The FCOPYSIGN IR instruction takes magnitude and sign arguments that can have different floating-point types. That instruction is typically generated by calls to copysign functions or intrinsics (copysign, copysignf, copysignl, llvm.copysign.f32, etc.) that take two arguments with the same type. Thus, if you call copysign with differently-typed values you'll get an FCOPYSIGN argument that is "casted" to the right type, using either fp_extend/fpext or fp_round/fptrunc. For example:
float copysignf(float x, float y); float foo(float x, double y) { return copysignf(x, y); }
Initial selection DAG: %bb.0 'foo:entry' SelectionDAG has 11 nodes: t0: ch = EntryToken t2: f32,ch = CopyFromReg t0, Register:f32 %0 t4: f64,ch = CopyFromReg t0, Register:f64 %1 t6: f32 = fp_round t4, TargetConstant:i32<0> t7: f32 = fcopysign t2, t6 t9: ch,glue = CopyToReg t0, Register:f32 $f10_32, t7 t10: ch = RISCVISD::RET_FLAG t9, Register:f32 $f10_32, t9:1
The DAGCombiner currently folds away that cast, unless the sign type is an fp128:
Optimized lowered selection DAG: %bb.0 'foo:entry' SelectionDAG has 9 nodes: t0: ch = EntryToken t2: f32,ch = CopyFromReg t0, Register:f32 %0 t4: f64,ch = CopyFromReg t0, Register:f64 %1 t11: f32 = fcopysign t2, t4 t9: ch,glue = CopyToReg t0, Register:f32 $f10_32, t11 t10: ch = RISCVISD::RET_FLAG t9, Register:f32 $f10_32, t9:1
One case where the folding is desirable is when FCOPYSIGN is expanded (in LegalizeDAG). In that case the conversion is pointless since the expanded code extracts the sign bit using integer bitwise operations and that can be easily done whatever the original floating-point type is, thus you save the cost of a doing the extension or round-down. Another case where you want elide the cast is when your ISA handles both floats and doubles using the same internal format and FP hardware (e.g. PowerPC converts everything to double).
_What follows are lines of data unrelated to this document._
(** * Verification of the ESG report crawler (src/usr/src/app/src/main.js)

    A shallow embedding of the request handler of the crawler: the
    link-admission filter handed to [enqueueLinks], the metadata
    cascades, the PDF/report-link detector and the record emitter.

    Strings are JavaScript strings: finite sequences of UTF-16 code
    units, here [list N].  The parsed document is a tree of element and
    text nodes, queried the way the handler queries it through cheerio.
    The WHATWG URL parser behind [new URL(...)] is an interface
    ([URLParser]); a small instance for plain http(s) URLs is used to
    evaluate the handler on concrete pages. *)

From Stdlib Require Import List NArith Bool Arith Lia.
From Stdlib Require String Ascii.
Import ListNotations String.StringSyntax.
Delimit Scope string_scope with string.

Set Implicit Arguments.
Set Warnings "-register-all".

(** ** JavaScript strings *)

Definition jsstring := list N.

(** A string literal of the source. *)
Definition lit (s : String.string) : jsstring :=
  map Ascii.N_of_ascii (String.list_ascii_of_string s).

Arguments lit s%_string.

Definition jsstring_eq_dec : forall a b : jsstring, {a = b} + {a <> b} :=
  list_eq_dec N.eq_dec.

Fixpoint str_eqb (a b : jsstring) : bool :=
  match a, b with
  | [], [] => true
  | x :: a', y :: b' => N.eqb x y && str_eqb a' b'
  | _, _ => false
  end.

(** [s.slice(0, n)] *)
Definition slice0 (n : nat) (s : jsstring) : jsstring := firstn n s.

(** WhiteSpace and LineTerminator code units, as used by
    [String.prototype.trim]. *)
Definition is_js_space (c : N) : bool :=
  ((9 <=? c) && (c <=? 13)
   || (c =? 32) || (c =? 160) || (c =? 5760)
   || ((8192 <=? c) && (c <=? 8202))
   || (c =? 8232) || (c =? 8233) || (c =? 8239) || (c =? 8287)
   || (c =? 12288) || (c =? 65279))%N.

Fixpoint trim_start (s : jsstring) : jsstring :=
  match s with
  | c :: s' => if is_js_space c then trim_start s' else s
  | [] => []
  end.

Definition trim (s : jsstring) : jsstring :=
  rev (trim_start (rev (trim_start s))).

(** [s.split(sep)] for a one-character separator; the result of
    splitting the empty string is the one-element array [[""]]. *)
Fixpoint split_on (sep : N) (s : jsstring) : list jsstring :=
  match s with
  | [] => [[]]
  | c :: s' =>
      if N.eqb c sep then [] :: split_on sep s'
      else match split_on sep s' with
           | h :: t => (c :: h) :: t
           | [] => [[c]]
           end
  end.

(** [parts.join(sep)] *)
Fixpoint join (sep : jsstring) (parts : list jsstring) : jsstring :=
  match parts with
  | [] => []
  | [p] => p
  | p :: rest => p ++ sep ++ join sep rest
  end.

(** [pat] read at the start of [s], characters compared with [eqc]. *)
Fixpoint starts_with (eqc : N -> N -> bool) (pat s : jsstring) : bool :=
  match pat, s with
  | [], _ => true
  | _ :: _, [] => false
  | p :: pat', c :: s' => eqc p c && starts_with eqc pat' s'
  end.

(** Search for [pat] from every start index, left to right. *)
Fixpoint search (eqc : N -> N -> bool) (pat s : jsstring) : bool :=
  starts_with eqc pat s
  || match s with
     | [] => false
     | _ :: s' => search eqc pat s'
     end.

(** [s.includes(pat)] *)
Definition includes (pat s : jsstring) : bool := search N.eqb pat s.

(** [s.endsWith(suf)] *)
Definition endsWith (suf s : jsstring) : bool :=
  (length suf <=? length s)
  && str_eqb (skipn (length s - length suf) s) suf.

(** [toLowerCase] on the ASCII range.  It is applied by the handler to a
    serialised URL only, and URL serialisations are ASCII. *)
Definition lower (c : N) : N :=
  if ((65 <=? c) && (c <=? 90))%N then (c + 32)%N else c.

Definition toLowerCase (s : jsstring) : jsstring := map lower s.

(** Canonicalisation of a code unit under the [i] flag (no [u] flag):
    upper-casing, where a code unit outside ASCII never canonicalises
    into ASCII.  All patterns of the handler are ASCII, so only the
    ASCII part of the mapping can make two code units agree. *)
Definition canon (c : N) : N :=
  if ((97 <=? c) && (c <=? 122))%N then (c - 32)%N else c.

Definition eq_ci (a b : N) : bool := N.eqb (canon a) (canon b).

(** [/a1|a2|.../.test(s)] for literal alternatives: at each start index,
    left to right, the alternatives are tried in order. *)
Fixpoint regex_test (eqc : N -> N -> bool) (alts : list jsstring)
    (s : jsstring) : bool :=
  existsb (fun a => starts_with eqc a s) alts
  || match s with
     | [] => false
     | _ :: s' => regex_test eqc alts s'
     end.

(** The same with the [i] flag. *)
Definition regex_test_i (alts : list jsstring) (s : jsstring) : bool :=
  regex_test eq_ci alts s.

(** [\d] and [\w] *)
Definition is_digit (c : N) : bool := ((48 <=? c) && (c <=? 57))%N.

Definition is_word (c : N) : bool :=
  (is_digit c
   || ((65 <=? c) && (c <=? 90)) || ((97 <=? c) && (c <=? 122))
   || (c =? 95))%N.

(** [(20\d{2}|19\d{2})\b] read at the start of [s]. *)
Definition year_at (s : jsstring) : bool :=
  match s with
  | c1 :: c2 :: d1 :: d2 :: rest =>
      (((c1 =? 50) && (c2 =? 48)) || ((c1 =? 49) && (c2 =? 57)))%N
      && is_digit d1 && is_digit d2
      && match rest with
         | [] => true
         | c :: _ => negb (is_word c)
         end
  | _ => false
  end.

(** [s.match(/\b(20\d{2}|19\d{2})\b/)]: [m[0]] of the first match.
    [prev_word] tells whether the code unit before [s] is a word
    character (false at the start of the input). *)
Fixpoint year_match (prev_word : bool) (s : jsstring) : option jsstring :=
  match s with
  | [] => None
  | c :: s' =>
      if negb prev_word && year_at s then Some (firstn 4 s)
      else year_match (is_word c) s'
  end.

(** ** JavaScript values that are a string or [undefined] *)

Definition jsval := option jsstring.

Definition truthy (v : jsval) : bool :=
  match v with
  | Some (_ :: _) => true
  | _ => false
  end.

(** [a || b] *)
Definition js_or (a b : jsval) : jsval := if truthy a then a else b.

(** A value known to be a string. *)
Definition to_str (v : jsval) : jsstring :=
  match v with
  | Some s => s
  | None => []
  end.

(** [Array.from(new Set(xs))]: [Set.prototype.add] keeps the first
    insertion of a value; iteration is in insertion order. *)
Definition set_add (s : list jsstring) (x : jsstring) : list jsstring :=
  if in_dec jsstring_eq_dec x s then s else s ++ [x].

Definition array_from_set (xs : list jsstring) : list jsstring :=
  fold_left set_add xs [].

(** ** The parsed document

    What the HTML parser hands to cheerio: a forest of element and text
    nodes (the children of the document root).  Element and attribute
    names are stored in lower case, as the parser produces them.
    Comments and the doctype, which are no elements and carry no text,
    are left out. *)

Definition attribs := list (jsstring * jsstring).

Inductive node : Type :=
| Text (data : jsstring)
| Element (name : jsstring) (attrs : attribs) (children : list node).

Definition document := list node.

(** The text of a node: the data of its text nodes, in document order. *)
Fixpoint text_of (n : node) : jsstring :=
  match n with
  | Text d => d
  | Element _ _ ch => concat (map text_of ch)
  end.

(** An element as a selection holds it: with its ancestors (nearest
    first) and the nodes that follow it under the same parent. *)
Record elem := {
  e_name : jsstring;
  e_attrs : attribs;
  e_children : list node;
  e_ancestors : list (jsstring * attribs);
  e_following : list node
}.

(** The node an element of a selection is. *)
Definition node_of (e : elem) : node :=
  Element (e_name e) (e_attrs e) (e_children e).

(** The text of a node as the selector engine reads it (domutils'
    [getText], which css-select uses for [:contains]): as [text_of],
    but a [br] element reads as a line feed. *)
Fixpoint getText (n : node) : jsstring :=
  match n with
  | Text d => d
  | Element nm _ ch =>
      if str_eqb nm (lit "br") then [10%N] else concat (map getText ch)
  end.

(** The elements of a subtree in document order. *)
Fixpoint walk (anc : list (jsstring * attribs)) (n : node)
    (fol : list node) : list elem :=
  match n with
  | Text _ => []
  | Element nm at_ ch =>
      {| e_name := nm; e_attrs := at_; e_children := ch;
         e_ancestors := anc; e_following := fol |}
      :: (fix go (ns : list node) : list elem :=
            match ns with
            | [] => []
            | m :: rest => walk ((nm, at_) :: anc) m rest ++ go rest
            end) ch
  end.

Fixpoint walk_forest (anc : list (jsstring * attribs)) (ns : list node)
    : list elem :=
  match ns with
  | [] => []
  | m :: rest => walk anc m rest ++ walk_forest anc rest
  end.

Definition all_elements (doc : document) : list elem := walk_forest [] doc.

Fixpoint lookup (k : jsstring) (a : attribs) : jsval :=
  match a with
  | [] => None
  | (k', v) :: a' => if str_eqb k' k then Some v else lookup k a'
  end.

(** *** Selections and the cheerio methods the handler calls *)

Definition selection := list elem.

(** [$(selector)]: the matching elements in document order. *)
Definition select (doc : document) (sel : elem -> bool) : selection :=
  filter sel (all_elements doc).

Definition elem_text (e : elem) : jsstring :=
  concat (map text_of (e_children e)).

(** [.first()] *)
Definition first (s : selection) : selection := firstn 1 s.

(** [.text()]: the texts of the selected elements, concatenated. *)
Definition text (s : selection) : jsstring := concat (map elem_text s).

(** [.attr(k)]: the attribute of the first selected element. *)
Definition attr (k : jsstring) (s : selection) : jsval :=
  match s with
  | [] => None
  | e :: _ => lookup k (e_attrs e)
  end.

(** The next element sibling. *)
Fixpoint next_sibling (anc : list (jsstring * attribs)) (fol : list node)
    : selection :=
  match fol with
  | [] => []
  | Text _ :: rest => next_sibling anc rest
  | Element nm at_ ch :: rest =>
      [{| e_name := nm; e_attrs := at_; e_children := ch;
          e_ancestors := anc; e_following := rest |}]
  end.

(** [.next()]; the handler calls it on selections of at most one
    element. *)
Definition next (s : selection) : selection :=
  flat_map (fun e => next_sibling (e_ancestors e) (e_following e)) s.

(** *** Selectors *)

Definition tag_is (nm : jsstring) (e : elem) : bool := str_eqb (e_name e) nm.

(** [[k="v"]] *)
Definition attr_is (k v : jsstring) (a : attribs) : bool :=
  match lookup k a with
  | Some x => str_eqb x v
  | None => false
  end.

(** [[k]] *)
Definition has_attr (k : jsstring) (a : attribs) : bool :=
  match lookup k a with
  | Some _ => true
  | None => false
  end.

(** [.c] is [[class~="c"]], which css-select tests with the regular
    expression [(?:^|\s)c(?:$|\s)] on the attribute value.  [at_edge]
    tells whether the value starts here or a white-space character
    stands just before. *)
Fixpoint class_scan (at_edge : bool) (c v : jsstring) : bool :=
  (at_edge && starts_with N.eqb c v
   && match skipn (length c) v with
      | [] => true
      | x :: _ => is_js_space x
      end)
  || match v with
     | [] => false
     | x :: v' => class_scan (is_js_space x) c v'
     end.

(** [.c] *)
Definition has_class (c : jsstring) (a : attribs) : bool :=
  match lookup (lit "class") a with
  | Some v => class_scan true c v
  | None => false
  end.

(** [A B]: [B] has an ancestor matching [A]. *)
Definition inside (A : jsstring * attribs -> bool) (e : elem) : bool :=
  existsb A (e_ancestors e).

(** [meta[k="v"]] *)
Definition meta_with (k v : jsstring) (e : elem) : bool :=
  tag_is (lit "meta") e && attr_is k v (e_attrs e).

(** [*:contains("t")] *)
Definition contains (t : jsstring) (e : elem) : bool :=
  includes t (getText (node_of e)).

(** ** Requests, configuration, output *)

(** A crawl request: [url], [loadedUrl] (absent before the fetch) and
    [userData.startHost] ([undefined] when the tag is absent). *)
Record Request := {
  req_url : jsstring;
  req_loadedUrl : option jsstring;
  req_startHost : jsval
}.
On the other hand, when you have native copysign instructions (and don't convert everything to the same internal format) doing the fold is typically undesirable and just creates implementation busywork. The copysign machine instructions probably don't accept mixed precision types, so now you have to create selection patterns for the various FP type combination, using the appropriate rounding/extending instructions to recreate the cast that was folded away. See for instance the WebAssembly target.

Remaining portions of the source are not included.